Tip: Make a good faith effort to comply with the spirit of the law.
Don’t get waylaid by compliance folklore and miss the risk-management boat. Read on to get the facts before you find your practice high and dry.
1. The “attorney or coder or consultant told me it was OK” provides a solid defense. The reality is that as a provider, it’s your practice and you send the bill and are responsible for it. But a provider that can show it attempted to comply could defeat an allegation of criminal intent in a government prosecution.
Obtain this in good faith: The government is going to have a very hard time proving criminal intent if you have a written opinion from an attorney saying that what you’re doing isn’t a legal violation. This is called good faith reliance upon the advice of counsel. And a good faith effort in that regard means you consult an attorney who specializes in the particular area for advice before implementing a practice.

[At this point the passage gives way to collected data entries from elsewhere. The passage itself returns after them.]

(* ===== verification/Delivery.v ===== *)
(** Cross-instance delivery: the hub's publisher and subscriber ([hub.go]) over
    the Redis fan-out ([internal/broker/redis.go]).  An event the hub of one
    instance queues is followed through the wire into the broadcast queue of
    another. *)
From S2P Require Import Prelude.
From S2P Require Import GoUnicode.
From S2P Require Import GoString.
From S2P Require Import GoTime.
From S2P Require Import Metrics.
From S2P Require Import Json.
From S2P Require Import Rooms.
From S2P Require Import Events.
From S2P Require Import Storage.
From S2P Require Import Sqlite.
From S2P Require Import Client.
From S2P Require Import Hub.
From S2P Require Import HubFacts.
From S2P Require Import Broker.
Open Scope Z_scope.

Section delivery.
Context `{RateLimiter} {S : Type} `{Repository S}.
Implicit Types (w : World (S:=S)) (m : Msg) (e : Envelope) (b : RedisFanout).

(** The case [event := <-h.brokerPublish] of [runBrokerPublisher], with the
    command [Publish] issues; its error is only logged. *)
Definition publish_next (zone : Z → Z * Z * Z) (accept : string → list Z → bool) b w :
    option (option (string * list Z) * World (S:=S)) :=
  match b_publish (h_broker (w_hub w)) with
  | Some (event :: q) =>
    let h := h_broker (w_hub w) in
    let w := set_hub w (set_broker (w_hub w) (set_publish h q)) in
    let '(_, command, ms) := publish zone accept b event (w_metrics w) in
    Some (command, set_metrics w ms)
  | _ => None
  end.

(** [handleRemoteEvent] is the handler of [runBrokerSubscriber]. *)
Definition handle_events (pick : bool) (es : list Envelope) w : World (S:=S) :=
  foldl (λ w e, handleRemoteEvent pick e w) w es.

(** ** Facts *)

(** The hub of the origin drops its own events. *)
Lemma own_events_dropped pick es w :
  Forall (λ e, env_OriginInstance e = b_instanceID (h_broker (w_hub w))) es →
  w_hub (handle_events pick es w) = w_hub w.
Proof.
  unfold handle_events. revert w. induction es as [|e es IH]; intros w Hes; [done|].
  apply Forall_cons in Hes as [He Hes]. cbn [foldl].
  assert (Hw : handleRemoteEvent pick e w = count RedisDrops "loop" w).
  { unfold handleRemoteEvent. by rewrite decide_True. }
  rewrite Hw, IH; done.
Qed.

(** Remembering an event changes the window only. *)
Lemma remember_hub id w :
  ∃ seen ids, w_hub (rememberBrokerEvent id w).2
    = set_broker (w_hub w) (set_seen (h_broker (w_hub w)) seen ids).
Proof.
  unfold rememberBrokerEvent. destruct (decide _).
  - exists (b_seenEvents (h_broker (w_hub w))), (b_seenEventIDs (h_broker (w_hub w))).
    by destruct w as [[? ? ? ? ? ? [] ?] ? ? ? ?].
  - destruct (maxSeenBrokerEvents <? _)%nat; [destruct (b_seenEventIDs _ ++ _)|]; simpl; eauto.
Qed.

(** A hub that accepts remote events: it is open and has room. *)
Definition open_hub (h : Hub) : Prop :=
  d_draining (h_drain h) = false ∧ h_done h = false ∧ (length (h_broadcast h) < broadcastQueueSize)%nat.

(** A new event of another instance is queued once and remembered. *)
Lemma handle_fresh pick e w :
  env_OriginInstance e ≠ b_instanceID (h_broker (w_hub w)) →
  seen_ok w → env_EventID e ∉ seen_ids w → open_hub (w_hub w) →
  let w' := handleRemoteEvent pick e w in
  h_broadcast (w_hub w') = h_broadcast (w_hub w) ++ [remote_message e]
  ∧ seen_ok w' ∧ env_EventID e ∈ seen_ids w'
  ∧ b_instanceID (h_broker (w_hub w')) = b_instanceID (h_broker (w_hub w)).
Proof.
  intros Ho Hseen Hnew (Hd&Hdone&Hroom). cbv zeta. unfold handleRemoteEvent. rewrite decide_False by done.
  destruct (remember_spec (env_EventID e) w Hseen) as (Hf&Hids&Hok&_&_).
  destruct (remember_hub (env_EventID e) w) as (seen&ids&Hh).
  destruct (rememberBrokerEvent (env_EventID e) w) as [fresh w1]. cbn [fst snd] in *.
  rewrite bool_decide_false in Hf by done. subst fresh. cbn [negb].
  unfold isDraining. rewrite Hh. cbn [set_broker h_drain]. rewrite Hd.
  unfold remote_send. rewrite Hh. cbn [set_broker h_broadcast h_done]. rewrite Hdone.
  replace (_ <? _)%nat with true by (symmetry; by apply Nat.ltb_lt).
  cbn [negb orb andb]. unfold seen_ok, seen_ids in *. rewrite Hh in Hok, Hids.
  cbn in *. split_and!; try done; try apply Hok.
  rewrite Hids. apply elem_of_last_n_snoc. unfold maxSeenBrokerEvents. lia.
Qed.

(** A remembered event changes nothing but a counter. *)
Lemma handle_known pick e w :
  seen_ok w → env_EventID e ∈ seen_ids w → w_hub (handleRemoteEvent pick e w) = w_hub w.
Proof.
  intros (Hs&_) Hin. unfold handleRemoteEvent. destruct (decide _); [done|].
  unfold rememberBrokerEvent. rewrite decide_True; [done|].
  rewrite Hs. by apply elem_of_list_to_set.
Qed.

Lemma handle_known_all pick e n w :
  seen_ok w → env_EventID e ∈ seen_ids w →
  w_hub (handle_events pick (replicate n e) w) = w_hub w.
Proof.
  unfold handle_events. revert w. induction n as [|n IH]; intros w Hs Hin; [done|].
  cbn [replicate foldl]. pose proof (handle_known pick e w Hs Hin) as Hw.
  rewrite IH; [done|..]; unfold seen_ok, seen_ids in *; by rewrite Hw.
Qed.

(** What [queueBrokerMessage] appends. *)
Lemma queue_appends eventID m w q e :
  b_publish (h_broker (w_hub w)) = Some q →
  b_publish (h_broker (w_hub (queueBrokerMessage eventID m w))) = Some (q ++ [e]) →
  new_event eventID (m_Room m) (b_instanceID (h_broker (w_hub w)))
    (mk_event_message (m_ID m) (m_UserID m) (m_Username m) (m_Content m) (m_Type m)) (m_Timestamp m)
  = Ok e.
Proof.
  intros Hq. unfold queueBrokerMessage. rewrite Hq.
  assert (Hno : Some q ≠ Some (q ++ [e])).
  { intros [= Hq']. apply (f_equal length) in Hq'. rewrite length_app in Hq'. simpl in Hq'. lia. }
  destruct (negb _); [by rewrite Hq|]. destruct (_ || _); [cbn; by rewrite Hq|].
  destruct (new_event _ _ _ _ _) as [e'|]; [|cbn; by rewrite Hq].
  destruct (_ <? _)%nat; [|cbn; by rewrite Hq]. cbn. by intros [= <-%(inj (app q))%(inj (λ x, [x]))].
Qed.

(** Copies of one command are so many copies of its event. *)
Lemma process_replicate zone b (rm : redis_message) e n ms :
  carried zone b rm = Some e → (process_messages zone b (replicate n rm) ms).1 = replicate n e.
Proof.
  intros Hc. rewrite process_messages_events. induction n as [|n IH]; [done|].
  cbn [replicate omap list_omap]. by rewrite Hc, IH.
Qed.

(** C13: a message crosses instances once, unchanged.  When the hub of an
    instance has queued the event of a saved message, its publisher sends it on
    the channel of the room; every open hub of another instance in the same
    namespace that has not seen it puts the message, with the id, identity,
    name, text, type, room and instant it had, into its broadcast queue exactly
    once, however often the command is delivered; and an instance that gets its
    own event back changes nothing. *)
Theorem event_delivered_once zone accept fa eventID m (wA : World (S:=S)) q e ms :
  b_publish (h_broker (w_hub wA)) = Some q →
  b_publish (h_broker (w_hub (queueBrokerMessage eventID m wA))) = Some (q ++ [e]) →
  m_ID m < 2 ^ 63 → four_digit_year (m_Timestamp m) →
  utf8 eventID → utf8 (m_Username m) → utf8 (m_Content m) → utf8 (m_Type m) →
  rf_instanceID fa = b_instanceID (h_broker (w_hub wA)) →
  is_ok (normalize_token (rf_namespace fa)) = true →
  ∃ command,
    (publish zone accept fa e ms).1.2 = Some command
    ∧ ∀ zone' fb n pick (wB : World (S:=S)) ms',
      normalize_token (rf_namespace fb) = normalize_token (rf_namespace fa) →
      seen_ok wB → eventID ∉ seen_ids wB → open_hub (w_hub wB) →
      let messages := replicate (Datatypes.S n) (mk_redis_message command.1 (of_bytes command.2)) in
      let wB' := handle_events pick (process_messages zone' fb messages ms').1 wB in
      if decide (b_instanceID (h_broker (w_hub wB)) = b_instanceID (h_broker (w_hub wA)))
      then w_hub wB' = w_hub wB
      else h_broadcast (w_hub wB') = h_broadcast (w_hub wB)
             ++ [mk_msg (m_ID m) (m_UserID m) (m_Username m) (m_Content m) (m_Type m) (m_Room m)
                   (utc (m_Timestamp m))].
Proof.
  intros Hq Hq' Hid Hy Hue Hun Huc Hut Hi Hns.
  apply (queue_appends _ _ _ _ _ Hq) in Hq' as [Hwf He]%new_event_ok.
  destruct (publish_valid zone accept fa e ms Hwf) as (c&payload&Hp&_); [by subst e..|done|].
  assert (Ht : text_ok e) by by subst e.
  exists (c, payload). split; [by rewrite Hp|].
  intros zone' fb n pick wB ms' Hsame Hseen Hnew Hopen. cbn [fst snd].
  rewrite (process_replicate _ _ _ e).
  2:{ rewrite (carried_published zone' zone accept fa fb e ms _ c payload _ Hp Ht) by by subst e.
      by rewrite decide_True. }
  assert (Horigin : env_OriginInstance e = b_instanceID (h_broker (w_hub wA))) by by subst e.
  assert (Heid : env_EventID e = eventID) by by subst e.
  destruct (decide _) as [Hb|Hb].
  { apply own_events_dropped, Forall_replicate. congruence. }
  cbn [replicate]. unfold handle_events. cbn [foldl].
  destruct (handle_fresh pick e wB) as (Hbc&Hok&Hin&_); [congruence|done|congruence|done|].
  fold (handle_events pick (replicate n e) (handleRemoteEvent pick e wB)).
  rewrite handle_known_all by done. rewrite Hbc. by subst e.
Qed.
End delivery.

(** ** An example

    Two instances on SQLite; the message of one in the queue of the other. *)
Module DeliveryExample.
#[local] Existing Instances text_driver text_driver_laws fixed_bucket.

Definition instance (id : string) : World (S:=DB) :=
  startBroker (mk_world (newHub (Some id)) ∅ empty_db ∅ ∅).
Definition hello : Msg :=
  mk_msg 42 "usr_alice" "Alice" "hello from the room" "message" "general"
    (mk_time 63921787200123456789 UTC).

Lemma event_delivered_once_witness :
  ∃ command,
    (publish no_zone (λ _ _, true) (example_fanout "production" "instance-a") example_envelope ∅).1.2
      = Some command
    ∧ h_broadcast (w_hub (handle_events true
        (process_messages no_zone (example_fanout "Production" "instance-b")
           (replicate 3 (mk_redis_message command.1 (of_bytes command.2))) ∅).1
        (instance "instance-b"))) = [hello].
Proof.
  destruct (event_delivered_once no_zone (λ _ _, true) (example_fanout "production" "instance-a")
              "event_01" hello (instance "instance-a") [] example_envelope ∅) as (command&Hp&Hd);
    [reflexivity|vm_compute; reflexivity|reflexivity|exact (proj2 (proj2 example_envelope_ok))|
     apply plain_utf8; reflexivity..|reflexivity|reflexivity|].
  exists command. split; [exact Hp|].
  rewrite (Hd no_zone (example_fanout "Production" "instance-b") 2%nat true (instance "instance-b") ∅).
  - reflexivity.
  - reflexivity.
  - split; [reflexivity|]. split; [constructor|]. cbn. lia.
  - apply not_elem_of_nil.
  - split; [reflexivity|]. split; [reflexivity|]. apply Nat.ltb_lt. reflexivity.
Defined.
End DeliveryExample.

Caveats: Good faith reliance on the advice of an attorney only works in gray areas, however. For example, it wouldn’t work if something is obviously illegal like accepting or paying $50 per Medicare referral.
What about opinions provided by accountants and consultants who aren’t attorneys? Because you are relying on the attorney’s expertise in applying the law to facts and reaching a conclusion, relying upon a legal opinion from an accountant and/or a consultant is not the same.
2. A healthcare provider can’t face false claims liability for failing to detect accidental overpayments. The truth is that keeping overpayments is a false claim if you knew or should have known the circumstances creating the problem. The legal catch phrase there, of course, is “should have known.”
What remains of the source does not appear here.